Problem
Report back each line of the records that contains the string "SPECS".

#####

(** * scraper.py: slug normalisation, discovery, resumable pull loop

    A shallow embedding of [src/scraper.py].  Python [str] values are lists of
    Unicode code points, Python [int] values are [Z], the [set] of discovered
    identifiers is a [gset Z], and the browser page together with the file
    system is an explicit world that every step threads through. *)

From Stdlib Require Import ZArith QArith Qround Strings.String Strings.Ascii Lia.
From stdpp Require Import base numbers list sorting gmap pretty.

#[local] Set Warnings "-clear-no-such-hyp".

Local Open Scope Z_scope.
Local Open Scope list_scope.

(** ** Python strings *)

(** A Python [str] is a sequence of code points. *)
Abbreviation str := (list N).

(** [py "..."] is the [str] written by an ASCII literal. *)
Definition py (s : string) : str := N_of_ascii <$> list_ascii_of_string s.

Module Py.

(** [str.isspace] for one code point, as CPython's
    [_Py_ascii_whitespace] and [_PyUnicode_IsWhitespace] decide it. *)
Definition isspace (c : N) : bool :=
  ((0x09 <=? c) && (c <=? 0x0D) || (0x1C <=? c) && (c <=? 0x20)
   || (c =? 0x85) || (c =? 0xA0) || (c =? 0x1680)
   || (0x2000 <=? c) && (c <=? 0x200A)
   || (c =? 0x2028) || (c =? 0x2029) || (c =? 0x202F) || (c =? 0x205F)
   || (c =? 0x3000))%N.

(** Membership of a code point in the argument of [strip(chars)]. *)
Definition in_chars (chars : str) (c : N) : bool :=
  existsb (N.eqb c) chars.

Fixpoint lstrip_by (p : N -> bool) (s : str) : str :=
  match s with
  | [] => []
  | c :: t => if p c then lstrip_by p t else s
  end.

Definition rstrip_by (p : N -> bool) (s : str) : str :=
  reverse (lstrip_by p (reverse s)).

Definition strip_by (p : N -> bool) (s : str) : str :=
  rstrip_by p (lstrip_by p s).

(** [s.strip()] *)
Definition strip (s : str) : str := strip_by isspace s.

(** [s.strip(chars)] *)
Definition strip_chars (chars s : str) : str := strip_by (in_chars chars) s.

(** The Unicode case tables behind [str.lower] for code points above
    ASCII live in the interpreter, not in the repository: they are taken as
    a parameter.  The mapping sees the whole string and the position, since
    CPython lowers capital sigma by context, and may return several code
    points. *)
Class CaseTables := { lower_nonascii : str -> nat -> N -> str }.

Definition ascii_lower (c : N) : N :=
  if ((0x41 <=? c) && (c <=? 0x5A))%N then (c + 32)%N else c.

Fixpoint lower_from `{CaseTables} (whole : str) (i : nat) (s : str) : str :=
  match s with
  | [] => []
  | c :: t =>
    (if (c <? 128)%N then [ascii_lower c] else lower_nonascii whole i c)
      ++ lower_from whole (S i) t
  end.

(** [s.lower()] *)
Definition lower `{CaseTables} (s : str) : str := lower_from s 0 s.

Fixpoint is_prefix (p s : str) : bool :=
  match p, s with
  | [], _ => true
  | _ :: _, [] => false
  | a :: p', b :: s' => (a =? b)%N && is_prefix p' s'
  end.

(** [s.replace(old, new)] for a non-empty [old]: occurrences are replaced
    left to right without overlap; [skip] counts the code points of the
    occurrence just replaced that are still to be passed over. *)
Fixpoint replace_go (old new : str) (skip : nat) (s : str) : str :=
  match s with
  | [] => []
  | c :: t =>
    match skip with
    | S k => replace_go old new k t
    | O =>
      if is_prefix old s then new ++ replace_go old new (pred (length old)) t
      else c :: replace_go old new O t
    end
  end.

Definition replace (old new s : str) : str := replace_go old new O s.

(** [str(n)] for an [int]. *)
Definition str_int (n : Z) : str := py (pretty n).

(** [format(n, "02d")]: sign-aware zero padding to width two. *)
Definition format_02d (n : Z) : str :=
  let digits := py (pretty (Z.abs n)) in
  let sign := if n <? 0 then py "-" else [] in
  sign ++ replicate (2 - length sign - length digits)%nat 0x30%N ++ digits.

End Py.

(** ** Regular expressions

    The three patterns of the source are a character class and a character
    class under [+]. *)
Module Re.

Inductive pattern :=
| Class (cls : N -> bool)        (* [...] *)
| ClassPlus (cls : N -> bool).   (* [...]+ *)

Definition sub_class (cls : N -> bool) (repl s : str) : str :=
  concat ((fun c => if cls c then repl else [c]) <$> s).

(** Leftmost match, greedy [+]: a match starting at [c] swallows the whole
    run that follows before scanning resumes. *)
Fixpoint sub_plus (cls : N -> bool) (repl s : str) : str :=
  match s with
  | [] => []
  | c :: t =>
    if cls c then
      repl ++ (fix swallow (u : str) : str :=
                 match u with
                 | [] => []
                 | d :: v => if cls d then swallow v
                             else d :: sub_plus cls repl v
                 end) t
    else c :: sub_plus cls repl t
  end.

(** [re.sub(pattern, repl, s)] *)
Definition sub (p : pattern) (repl s : str) : str :=
  match p with
  | Class cls => sub_class cls repl s
  | ClassPlus cls => sub_plus cls repl s
  end.

End Re.

(** ** Slug normaliser *)

Definition is_quote (c : N) : bool :=
  ((c =? 0x2019) || (c =? 0x27) || (c =? 0x60))%N.

Definition is_lower_alnum (c : N) : bool :=
  ((0x61 <=? c) && (c <=? 0x7A) || (0x30 <=? c) && (c <=? 0x39))%N.

Definition is_underscore (c : N) : bool := (c =? 0x5F)%N.

Definition slugify_site_name `{Py.CaseTables} (name : str) : str :=
  let s := Py.lower (Py.strip name) in
  let s := Py.replace (py "&") (py " and ") s in
  let s := Re.sub (Re.Class is_quote) [] s in
  let s := Re.sub (Re.ClassPlus (fun c => negb (is_lower_alnum c))) (py "_") s in
  let s := Re.sub (Re.ClassPlus is_underscore) (py "_") s in
  Py.strip_chars (py "_") s.

(** A case table that leaves every code point above ASCII alone; any table
    gives the same results on ASCII input. *)
Definition ascii_only_tables : Py.CaseTables :=
  {| Py.lower_nonascii := fun _ _ c => [c] |}.

(** ** The normaliser, step by step in the words of the specification

    A second reading of the normaliser, written from the specification's
    list of steps rather than from the source, with the replacement for the
    ampersand left open so that both readings of that step can be compared
    with the code. *)
Module SlugSpec.

Definition trim_whitespace (s : str) : str := Py.strip_by Py.isspace s.

Definition expand_ampersand (word s : str) : str :=
  c ← s; if (c =? 0x26)%N then word else [c].

Definition strip_quotes (s : str) : str :=
  List.filter (fun c => negb (is_quote c)) s.

(** One pass with a flag telling whether the previous code point was in
    the class: the first member of a run emits the underscore, the others
    emit nothing. *)
Fixpoint collapse_runs (cls : N -> bool) (in_run : bool) (s : str) : str :=
  match s with
  | [] => []
  | c :: t =>
    if cls c then
      (if in_run then [] else [0x5F%N]) ++ collapse_runs cls true t
    else c :: collapse_runs cls false t
  end.

Definition trim_underscores (s : str) : str := Py.strip_by is_underscore s.

Definition pipeline `{Py.CaseTables} (word x : str) : str :=
  let s := trim_whitespace x in
  let s := Py.lower s in
  let s := expand_ampersand word s in
  let s := strip_quotes s in
  let s := collapse_runs (fun c => negb (is_lower_alnum c)) false s in
  let s := collapse_runs is_underscore false s in
  trim_underscores s.

End SlugSpec.

(** The slug alphabet [[a-z0-9_]]. *)
Definition is_slug_char (c : N) : bool := is_lower_alnum c || is_underscore c.

(** No two neighbours of [l] are both in [cls]. *)
Fixpoint no_adjacent (cls : N -> bool) (l : str) : bool :=
  match l with
  | [] => true
  | a :: t =>
    negb (cls a && match t with b :: _ => cls b | [] => false end)
    && no_adjacent cls t
  end.

(** ** The fixed manifest *)

Record PullSpec := { key : str; url_template : str }.

Definition SPECS : list PullSpec :=
  [ {| key := py "incidence";
       url_template := py "https://seer.cancer.gov/statistics-network/explorer/application.html?site={SITE_ID}&data_type=1&graph_type=2&compareBy=sex&chk_sex_3=3&chk_sex_2=2&rate_type=2&race=1&age_range=1&hdn_stage=101&advopt_precision=1&advopt_show_ci=on#resultsRegion0" |};
    {| key := py "mortality";
       url_template := py "https://seer.cancer.gov/statistics-network/explorer/application.html?site={SITE_ID}&data_type=2&graph_type=2&compareBy=sex&chk_sex_3=3&chk_sex_2=2&race=1&age_range=1&advopt_precision=1&advopt_show_ci=on" |};
    {| key := py "survival";
       url_template := py "https://seer.cancer.gov/statistics-network/explorer/application.html?site={SITE_ID}&data_type=4&graph_type=2&compareBy=sex&chk_sex_3=3&chk_sex_2=2&relative_survival_interval=5&race=1&age_range=1&hdn_stage=101&advopt_precision=1&advopt_show_ci=on" |} ].

(** [template.format(SITE_ID=site_id)]; the templates hold no other field. *)
Definition format_SITE_ID (template : str) (site_id : Z) : str :=
  Py.replace (py "{SITE_ID}") (Py.str_int site_id) template.

(** The page every item starts on, and the bootstrap page of discovery. *)
Definition first_url (site_id : Z) : str :=
  match SPECS with
  | spec :: _ => format_SITE_ID (url_template spec) site_id
  | [] => []
  end.

(** ** Paths ([posixpath]) *)
Module OsPath.

Definition sep : N := 0x2F%N.

Definition starts_with_sep (b : str) : bool :=
  match b with c :: _ => (c =? sep)%N | [] => false end.

Definition ends_with_sep (a : str) : bool :=
  match last a with Some c => (c =? sep)%N | None => false end.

#####

Task result
Definition SPECS : list PullSpec :=
  match SPECS with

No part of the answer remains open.